## Task goal
Look below for the line that has "set (p3 := nxp_common_request_processing". Set down the lines from there through the line that has "assert (Hw3 : with_prod", exactly as written.

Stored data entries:

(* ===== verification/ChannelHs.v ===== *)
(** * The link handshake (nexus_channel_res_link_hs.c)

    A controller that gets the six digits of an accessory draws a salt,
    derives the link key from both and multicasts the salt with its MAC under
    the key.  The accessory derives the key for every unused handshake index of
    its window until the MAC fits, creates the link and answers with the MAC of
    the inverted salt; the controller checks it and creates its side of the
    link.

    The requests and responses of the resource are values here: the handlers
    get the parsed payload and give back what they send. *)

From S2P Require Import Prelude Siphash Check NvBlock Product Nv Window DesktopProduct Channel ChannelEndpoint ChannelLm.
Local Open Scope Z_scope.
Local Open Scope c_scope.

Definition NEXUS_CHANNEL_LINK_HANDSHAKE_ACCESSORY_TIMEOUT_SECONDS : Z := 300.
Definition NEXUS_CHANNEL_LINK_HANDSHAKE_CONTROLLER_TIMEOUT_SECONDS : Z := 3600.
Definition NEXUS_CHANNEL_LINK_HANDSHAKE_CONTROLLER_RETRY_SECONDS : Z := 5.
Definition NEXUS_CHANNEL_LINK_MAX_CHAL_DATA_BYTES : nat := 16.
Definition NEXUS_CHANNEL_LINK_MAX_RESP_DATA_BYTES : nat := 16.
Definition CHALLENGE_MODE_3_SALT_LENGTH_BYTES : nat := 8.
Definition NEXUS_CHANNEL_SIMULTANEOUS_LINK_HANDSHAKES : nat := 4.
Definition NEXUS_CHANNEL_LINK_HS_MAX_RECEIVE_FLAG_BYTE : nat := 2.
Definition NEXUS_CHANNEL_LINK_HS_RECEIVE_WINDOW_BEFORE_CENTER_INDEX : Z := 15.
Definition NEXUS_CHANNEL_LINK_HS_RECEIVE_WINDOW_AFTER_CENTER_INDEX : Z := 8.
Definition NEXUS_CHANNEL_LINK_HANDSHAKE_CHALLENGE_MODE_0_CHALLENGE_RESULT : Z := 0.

...

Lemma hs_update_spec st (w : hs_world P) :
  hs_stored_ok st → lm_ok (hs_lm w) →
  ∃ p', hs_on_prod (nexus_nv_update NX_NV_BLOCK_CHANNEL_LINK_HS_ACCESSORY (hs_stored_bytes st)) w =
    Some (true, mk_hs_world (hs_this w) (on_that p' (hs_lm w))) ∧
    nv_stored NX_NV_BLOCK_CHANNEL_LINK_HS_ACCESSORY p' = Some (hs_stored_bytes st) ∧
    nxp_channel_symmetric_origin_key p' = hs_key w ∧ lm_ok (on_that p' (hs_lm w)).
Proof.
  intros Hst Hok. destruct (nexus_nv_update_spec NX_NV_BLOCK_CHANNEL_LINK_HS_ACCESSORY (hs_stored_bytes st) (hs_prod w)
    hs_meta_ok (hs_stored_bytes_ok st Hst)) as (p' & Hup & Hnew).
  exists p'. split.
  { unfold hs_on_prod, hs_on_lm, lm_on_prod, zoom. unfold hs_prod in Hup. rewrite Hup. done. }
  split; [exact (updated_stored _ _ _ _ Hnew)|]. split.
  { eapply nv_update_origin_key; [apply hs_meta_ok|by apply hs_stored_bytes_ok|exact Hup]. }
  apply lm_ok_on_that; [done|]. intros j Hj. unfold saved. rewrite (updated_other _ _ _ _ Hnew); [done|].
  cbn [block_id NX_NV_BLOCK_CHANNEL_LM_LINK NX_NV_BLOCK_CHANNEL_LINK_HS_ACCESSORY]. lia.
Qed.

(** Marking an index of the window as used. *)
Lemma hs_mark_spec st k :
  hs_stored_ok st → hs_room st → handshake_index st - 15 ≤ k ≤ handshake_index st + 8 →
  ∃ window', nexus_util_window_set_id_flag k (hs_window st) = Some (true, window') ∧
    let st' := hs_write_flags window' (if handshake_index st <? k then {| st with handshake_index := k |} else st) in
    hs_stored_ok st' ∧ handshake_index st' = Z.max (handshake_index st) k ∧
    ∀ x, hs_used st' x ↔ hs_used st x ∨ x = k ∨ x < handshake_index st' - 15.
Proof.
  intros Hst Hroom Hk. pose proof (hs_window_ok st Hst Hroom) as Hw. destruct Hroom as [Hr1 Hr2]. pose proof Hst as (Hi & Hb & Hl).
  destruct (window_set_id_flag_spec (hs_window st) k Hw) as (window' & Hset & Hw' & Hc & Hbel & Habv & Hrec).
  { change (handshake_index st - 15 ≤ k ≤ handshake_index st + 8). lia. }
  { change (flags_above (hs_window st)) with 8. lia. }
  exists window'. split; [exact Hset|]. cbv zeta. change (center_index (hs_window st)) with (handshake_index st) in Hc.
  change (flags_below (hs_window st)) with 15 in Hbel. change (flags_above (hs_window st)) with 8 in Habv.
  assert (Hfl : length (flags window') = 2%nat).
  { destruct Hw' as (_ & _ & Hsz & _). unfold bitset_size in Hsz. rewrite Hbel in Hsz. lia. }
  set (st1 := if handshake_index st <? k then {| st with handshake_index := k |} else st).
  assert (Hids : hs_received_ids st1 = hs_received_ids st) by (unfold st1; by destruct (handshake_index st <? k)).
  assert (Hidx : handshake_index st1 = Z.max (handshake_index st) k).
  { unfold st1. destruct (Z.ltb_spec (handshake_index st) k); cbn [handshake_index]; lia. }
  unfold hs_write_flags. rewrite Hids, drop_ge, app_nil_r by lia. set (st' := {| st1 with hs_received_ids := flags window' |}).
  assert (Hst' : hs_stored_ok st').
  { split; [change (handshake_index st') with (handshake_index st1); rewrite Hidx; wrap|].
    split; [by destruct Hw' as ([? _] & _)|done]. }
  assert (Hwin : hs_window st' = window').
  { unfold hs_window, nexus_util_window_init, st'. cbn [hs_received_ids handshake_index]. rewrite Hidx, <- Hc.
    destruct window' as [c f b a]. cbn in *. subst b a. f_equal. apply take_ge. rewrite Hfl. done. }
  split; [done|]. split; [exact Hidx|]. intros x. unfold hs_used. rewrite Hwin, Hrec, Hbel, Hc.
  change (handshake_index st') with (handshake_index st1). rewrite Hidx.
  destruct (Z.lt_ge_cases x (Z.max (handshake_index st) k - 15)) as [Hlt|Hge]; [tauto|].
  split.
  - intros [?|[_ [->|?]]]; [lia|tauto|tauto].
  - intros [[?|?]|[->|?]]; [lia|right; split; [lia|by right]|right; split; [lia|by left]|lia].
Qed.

==

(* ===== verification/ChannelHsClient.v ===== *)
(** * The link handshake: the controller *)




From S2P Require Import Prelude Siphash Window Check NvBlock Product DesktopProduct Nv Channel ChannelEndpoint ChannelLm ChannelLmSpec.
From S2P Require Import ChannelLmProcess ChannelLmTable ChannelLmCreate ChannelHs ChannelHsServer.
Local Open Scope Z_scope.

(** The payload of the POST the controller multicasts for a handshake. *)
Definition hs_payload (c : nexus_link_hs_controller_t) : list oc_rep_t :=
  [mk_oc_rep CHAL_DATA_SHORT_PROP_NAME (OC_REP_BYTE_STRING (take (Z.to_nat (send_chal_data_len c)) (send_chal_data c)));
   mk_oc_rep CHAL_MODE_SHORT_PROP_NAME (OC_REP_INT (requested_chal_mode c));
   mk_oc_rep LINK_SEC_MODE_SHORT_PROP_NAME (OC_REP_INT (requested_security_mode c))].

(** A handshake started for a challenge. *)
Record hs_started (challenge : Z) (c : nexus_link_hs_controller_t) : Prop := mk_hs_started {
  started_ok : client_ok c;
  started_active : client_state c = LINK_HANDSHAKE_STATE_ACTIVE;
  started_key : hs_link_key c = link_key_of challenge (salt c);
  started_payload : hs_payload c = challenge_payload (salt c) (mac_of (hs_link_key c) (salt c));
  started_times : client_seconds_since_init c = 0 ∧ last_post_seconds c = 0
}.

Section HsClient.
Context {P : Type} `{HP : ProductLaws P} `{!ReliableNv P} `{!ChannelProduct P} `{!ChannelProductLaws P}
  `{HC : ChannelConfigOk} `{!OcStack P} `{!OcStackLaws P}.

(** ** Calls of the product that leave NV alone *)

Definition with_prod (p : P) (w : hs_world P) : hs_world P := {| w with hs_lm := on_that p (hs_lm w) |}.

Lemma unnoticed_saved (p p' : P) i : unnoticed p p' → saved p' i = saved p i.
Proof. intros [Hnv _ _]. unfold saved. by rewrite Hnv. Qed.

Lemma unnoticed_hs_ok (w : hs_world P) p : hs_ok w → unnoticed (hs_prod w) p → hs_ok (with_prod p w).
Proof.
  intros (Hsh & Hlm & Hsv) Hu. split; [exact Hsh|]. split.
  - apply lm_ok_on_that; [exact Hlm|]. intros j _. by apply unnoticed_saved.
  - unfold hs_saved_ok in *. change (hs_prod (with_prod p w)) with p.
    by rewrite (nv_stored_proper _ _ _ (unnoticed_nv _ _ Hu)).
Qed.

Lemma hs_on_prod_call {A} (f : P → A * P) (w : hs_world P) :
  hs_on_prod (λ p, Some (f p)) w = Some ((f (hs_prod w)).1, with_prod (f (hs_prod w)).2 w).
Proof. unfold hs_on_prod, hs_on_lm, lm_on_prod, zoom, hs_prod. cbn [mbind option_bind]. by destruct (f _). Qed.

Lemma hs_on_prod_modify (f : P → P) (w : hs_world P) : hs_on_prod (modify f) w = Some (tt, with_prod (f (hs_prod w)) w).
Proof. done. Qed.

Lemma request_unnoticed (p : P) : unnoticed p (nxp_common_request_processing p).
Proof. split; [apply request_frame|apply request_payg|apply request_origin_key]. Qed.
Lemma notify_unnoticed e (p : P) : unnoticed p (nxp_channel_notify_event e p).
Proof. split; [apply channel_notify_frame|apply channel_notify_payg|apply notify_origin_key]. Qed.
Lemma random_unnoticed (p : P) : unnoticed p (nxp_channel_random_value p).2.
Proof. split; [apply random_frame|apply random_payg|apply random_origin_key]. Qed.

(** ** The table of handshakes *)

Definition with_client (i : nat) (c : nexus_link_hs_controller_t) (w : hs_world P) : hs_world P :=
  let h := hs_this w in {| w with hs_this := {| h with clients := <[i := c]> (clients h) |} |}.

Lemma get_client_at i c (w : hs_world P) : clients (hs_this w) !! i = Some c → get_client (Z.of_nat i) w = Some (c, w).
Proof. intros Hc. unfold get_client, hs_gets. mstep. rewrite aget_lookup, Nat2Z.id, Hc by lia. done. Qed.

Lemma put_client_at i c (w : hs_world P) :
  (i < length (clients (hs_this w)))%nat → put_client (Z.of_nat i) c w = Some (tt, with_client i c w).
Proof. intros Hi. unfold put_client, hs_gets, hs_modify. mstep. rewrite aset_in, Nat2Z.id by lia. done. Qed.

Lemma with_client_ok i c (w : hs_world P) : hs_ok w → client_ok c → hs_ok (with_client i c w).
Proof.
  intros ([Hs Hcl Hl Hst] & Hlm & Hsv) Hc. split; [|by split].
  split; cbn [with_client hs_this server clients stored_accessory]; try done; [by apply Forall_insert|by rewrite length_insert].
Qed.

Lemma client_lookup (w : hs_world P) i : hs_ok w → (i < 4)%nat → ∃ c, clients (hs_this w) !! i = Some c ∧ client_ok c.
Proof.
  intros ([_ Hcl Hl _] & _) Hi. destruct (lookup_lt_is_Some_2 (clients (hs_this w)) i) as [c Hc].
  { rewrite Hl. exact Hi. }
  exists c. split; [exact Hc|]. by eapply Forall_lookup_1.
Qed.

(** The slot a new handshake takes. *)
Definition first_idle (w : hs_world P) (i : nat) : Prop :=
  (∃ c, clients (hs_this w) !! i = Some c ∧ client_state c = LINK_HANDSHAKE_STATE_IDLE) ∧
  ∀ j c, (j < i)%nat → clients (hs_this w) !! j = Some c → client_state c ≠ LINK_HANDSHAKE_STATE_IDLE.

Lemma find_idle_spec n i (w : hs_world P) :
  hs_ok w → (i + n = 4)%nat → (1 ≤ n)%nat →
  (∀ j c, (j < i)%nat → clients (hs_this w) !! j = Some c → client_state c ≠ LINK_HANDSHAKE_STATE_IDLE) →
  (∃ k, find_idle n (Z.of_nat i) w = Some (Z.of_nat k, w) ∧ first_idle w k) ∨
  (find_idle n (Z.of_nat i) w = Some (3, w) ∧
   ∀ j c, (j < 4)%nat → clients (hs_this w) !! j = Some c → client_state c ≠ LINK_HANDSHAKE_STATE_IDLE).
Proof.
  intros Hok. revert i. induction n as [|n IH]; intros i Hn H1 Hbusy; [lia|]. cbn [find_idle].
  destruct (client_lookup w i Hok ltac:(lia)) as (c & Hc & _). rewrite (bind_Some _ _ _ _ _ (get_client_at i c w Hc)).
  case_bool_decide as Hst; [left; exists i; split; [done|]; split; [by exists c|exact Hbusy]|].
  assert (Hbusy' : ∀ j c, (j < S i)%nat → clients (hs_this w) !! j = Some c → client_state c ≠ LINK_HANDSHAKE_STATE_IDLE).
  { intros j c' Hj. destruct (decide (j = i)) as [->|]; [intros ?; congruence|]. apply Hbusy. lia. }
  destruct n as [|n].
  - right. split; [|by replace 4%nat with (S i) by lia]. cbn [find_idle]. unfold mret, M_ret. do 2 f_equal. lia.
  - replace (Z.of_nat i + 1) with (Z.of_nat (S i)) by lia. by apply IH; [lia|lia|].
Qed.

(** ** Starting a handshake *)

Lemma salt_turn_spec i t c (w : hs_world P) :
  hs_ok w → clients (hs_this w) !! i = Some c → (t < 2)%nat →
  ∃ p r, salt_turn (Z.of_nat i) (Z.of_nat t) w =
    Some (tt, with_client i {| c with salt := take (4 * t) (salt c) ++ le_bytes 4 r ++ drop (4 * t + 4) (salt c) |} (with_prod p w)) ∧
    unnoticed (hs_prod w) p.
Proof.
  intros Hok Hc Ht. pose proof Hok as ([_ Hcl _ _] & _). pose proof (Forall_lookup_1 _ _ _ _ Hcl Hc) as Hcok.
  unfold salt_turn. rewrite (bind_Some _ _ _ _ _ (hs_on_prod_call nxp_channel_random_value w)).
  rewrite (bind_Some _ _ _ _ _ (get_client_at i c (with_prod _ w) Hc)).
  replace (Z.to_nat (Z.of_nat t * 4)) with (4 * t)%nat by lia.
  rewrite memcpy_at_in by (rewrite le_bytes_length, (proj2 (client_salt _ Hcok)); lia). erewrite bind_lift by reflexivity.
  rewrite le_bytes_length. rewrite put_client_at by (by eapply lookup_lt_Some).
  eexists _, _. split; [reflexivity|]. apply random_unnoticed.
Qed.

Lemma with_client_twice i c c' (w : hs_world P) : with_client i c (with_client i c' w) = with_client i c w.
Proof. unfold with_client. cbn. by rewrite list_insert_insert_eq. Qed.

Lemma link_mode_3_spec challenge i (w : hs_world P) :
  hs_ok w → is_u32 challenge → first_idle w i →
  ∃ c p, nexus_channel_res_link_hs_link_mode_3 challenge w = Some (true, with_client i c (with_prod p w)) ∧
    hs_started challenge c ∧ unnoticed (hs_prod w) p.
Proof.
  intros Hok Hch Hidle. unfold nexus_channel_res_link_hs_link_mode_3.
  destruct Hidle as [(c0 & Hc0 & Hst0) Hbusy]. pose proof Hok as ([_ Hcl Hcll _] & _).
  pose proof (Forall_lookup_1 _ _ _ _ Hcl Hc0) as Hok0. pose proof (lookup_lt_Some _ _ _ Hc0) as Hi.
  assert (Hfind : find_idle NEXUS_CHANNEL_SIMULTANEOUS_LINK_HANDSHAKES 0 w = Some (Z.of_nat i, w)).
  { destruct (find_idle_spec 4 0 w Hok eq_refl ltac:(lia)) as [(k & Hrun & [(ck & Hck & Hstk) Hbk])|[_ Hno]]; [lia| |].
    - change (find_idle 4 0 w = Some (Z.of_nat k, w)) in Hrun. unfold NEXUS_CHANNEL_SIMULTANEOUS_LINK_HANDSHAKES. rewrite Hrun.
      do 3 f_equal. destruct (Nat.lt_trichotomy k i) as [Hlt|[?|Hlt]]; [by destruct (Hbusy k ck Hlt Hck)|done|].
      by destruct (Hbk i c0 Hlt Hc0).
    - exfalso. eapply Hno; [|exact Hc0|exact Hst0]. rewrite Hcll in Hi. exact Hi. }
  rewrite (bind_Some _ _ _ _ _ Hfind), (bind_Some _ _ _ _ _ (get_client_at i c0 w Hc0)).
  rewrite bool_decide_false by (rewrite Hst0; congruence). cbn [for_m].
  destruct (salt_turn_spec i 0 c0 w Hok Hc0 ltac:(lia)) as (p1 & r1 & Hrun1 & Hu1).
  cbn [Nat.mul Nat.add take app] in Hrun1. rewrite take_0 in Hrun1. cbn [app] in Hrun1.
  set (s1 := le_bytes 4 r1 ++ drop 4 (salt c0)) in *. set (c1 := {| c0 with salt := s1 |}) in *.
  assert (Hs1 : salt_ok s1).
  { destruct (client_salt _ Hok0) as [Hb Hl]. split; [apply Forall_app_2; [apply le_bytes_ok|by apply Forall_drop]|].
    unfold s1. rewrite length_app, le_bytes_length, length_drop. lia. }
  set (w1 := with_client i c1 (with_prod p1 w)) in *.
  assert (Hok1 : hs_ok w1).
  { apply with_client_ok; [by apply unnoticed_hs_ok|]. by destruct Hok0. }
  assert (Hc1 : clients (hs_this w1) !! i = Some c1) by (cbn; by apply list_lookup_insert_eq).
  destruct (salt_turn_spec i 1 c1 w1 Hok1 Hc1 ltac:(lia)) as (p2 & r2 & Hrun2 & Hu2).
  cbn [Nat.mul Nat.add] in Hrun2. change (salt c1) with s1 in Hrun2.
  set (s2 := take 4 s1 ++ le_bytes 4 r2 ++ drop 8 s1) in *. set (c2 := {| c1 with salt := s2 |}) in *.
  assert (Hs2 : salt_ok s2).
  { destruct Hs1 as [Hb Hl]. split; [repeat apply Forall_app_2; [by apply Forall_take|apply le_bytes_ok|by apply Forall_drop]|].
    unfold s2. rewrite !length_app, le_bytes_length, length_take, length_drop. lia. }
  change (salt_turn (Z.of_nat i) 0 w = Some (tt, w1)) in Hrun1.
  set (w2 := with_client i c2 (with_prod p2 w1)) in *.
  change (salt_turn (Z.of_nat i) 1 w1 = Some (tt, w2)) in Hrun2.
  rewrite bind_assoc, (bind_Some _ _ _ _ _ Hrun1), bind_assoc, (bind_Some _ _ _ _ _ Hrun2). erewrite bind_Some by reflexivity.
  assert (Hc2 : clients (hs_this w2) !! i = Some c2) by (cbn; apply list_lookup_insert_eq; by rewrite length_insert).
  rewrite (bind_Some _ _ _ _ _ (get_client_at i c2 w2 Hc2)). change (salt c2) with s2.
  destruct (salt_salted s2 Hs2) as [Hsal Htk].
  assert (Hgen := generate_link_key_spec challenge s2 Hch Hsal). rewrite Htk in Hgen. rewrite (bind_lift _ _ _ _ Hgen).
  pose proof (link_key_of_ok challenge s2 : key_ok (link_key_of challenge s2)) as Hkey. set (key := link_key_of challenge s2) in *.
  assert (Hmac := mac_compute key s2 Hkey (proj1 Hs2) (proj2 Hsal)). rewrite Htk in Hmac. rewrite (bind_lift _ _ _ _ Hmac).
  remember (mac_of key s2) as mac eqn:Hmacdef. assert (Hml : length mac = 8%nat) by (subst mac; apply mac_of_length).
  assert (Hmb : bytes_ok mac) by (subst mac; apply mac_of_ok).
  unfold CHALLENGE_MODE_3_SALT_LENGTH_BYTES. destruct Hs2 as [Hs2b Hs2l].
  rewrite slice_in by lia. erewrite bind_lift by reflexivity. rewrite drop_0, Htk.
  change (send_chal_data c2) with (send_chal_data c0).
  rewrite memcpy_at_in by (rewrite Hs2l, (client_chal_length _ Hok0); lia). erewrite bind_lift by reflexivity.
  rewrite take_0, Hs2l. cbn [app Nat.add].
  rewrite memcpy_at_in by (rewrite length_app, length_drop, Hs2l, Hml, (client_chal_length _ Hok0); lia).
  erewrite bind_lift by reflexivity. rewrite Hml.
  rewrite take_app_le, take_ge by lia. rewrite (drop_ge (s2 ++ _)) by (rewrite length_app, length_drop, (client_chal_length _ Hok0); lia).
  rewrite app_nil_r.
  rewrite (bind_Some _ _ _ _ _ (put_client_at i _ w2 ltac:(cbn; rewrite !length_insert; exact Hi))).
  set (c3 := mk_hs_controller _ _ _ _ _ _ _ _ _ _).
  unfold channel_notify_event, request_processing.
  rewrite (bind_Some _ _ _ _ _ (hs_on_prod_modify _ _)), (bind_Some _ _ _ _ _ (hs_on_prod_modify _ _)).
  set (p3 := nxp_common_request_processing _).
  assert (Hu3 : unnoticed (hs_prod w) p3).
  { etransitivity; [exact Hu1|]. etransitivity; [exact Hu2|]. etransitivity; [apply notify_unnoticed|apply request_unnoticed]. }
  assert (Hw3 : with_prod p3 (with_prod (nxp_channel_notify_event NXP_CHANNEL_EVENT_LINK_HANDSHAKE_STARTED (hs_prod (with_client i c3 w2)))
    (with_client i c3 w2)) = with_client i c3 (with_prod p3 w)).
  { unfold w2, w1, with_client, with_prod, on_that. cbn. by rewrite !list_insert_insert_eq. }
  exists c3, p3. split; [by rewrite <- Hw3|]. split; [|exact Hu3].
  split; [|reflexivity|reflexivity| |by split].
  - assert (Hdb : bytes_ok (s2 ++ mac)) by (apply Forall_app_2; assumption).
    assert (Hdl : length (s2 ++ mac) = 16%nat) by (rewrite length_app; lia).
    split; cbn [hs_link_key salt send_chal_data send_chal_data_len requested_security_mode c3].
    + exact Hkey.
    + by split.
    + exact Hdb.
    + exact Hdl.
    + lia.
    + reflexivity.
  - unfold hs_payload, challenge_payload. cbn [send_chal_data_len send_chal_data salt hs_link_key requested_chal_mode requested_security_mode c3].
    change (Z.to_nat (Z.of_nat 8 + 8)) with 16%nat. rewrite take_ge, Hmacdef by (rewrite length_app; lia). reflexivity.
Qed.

## Answer to this problem
  set (p3 := nxp_common_request_processing _).
  assert (Hu3 : unnoticed (hs_prod w) p3).
  { etransitivity; [exact Hu1|]. etransitivity; [exact Hu2|]. etransitivity; [apply notify_unnoticed|apply request_unnoticed]. }
  assert (Hw3 : with_prod p3 (with_prod (nxp_channel_notify_event NXP_CHANNEL_EVENT_LINK_HANDSHAKE_STARTED (hs_prod (with_client i c3 w2)))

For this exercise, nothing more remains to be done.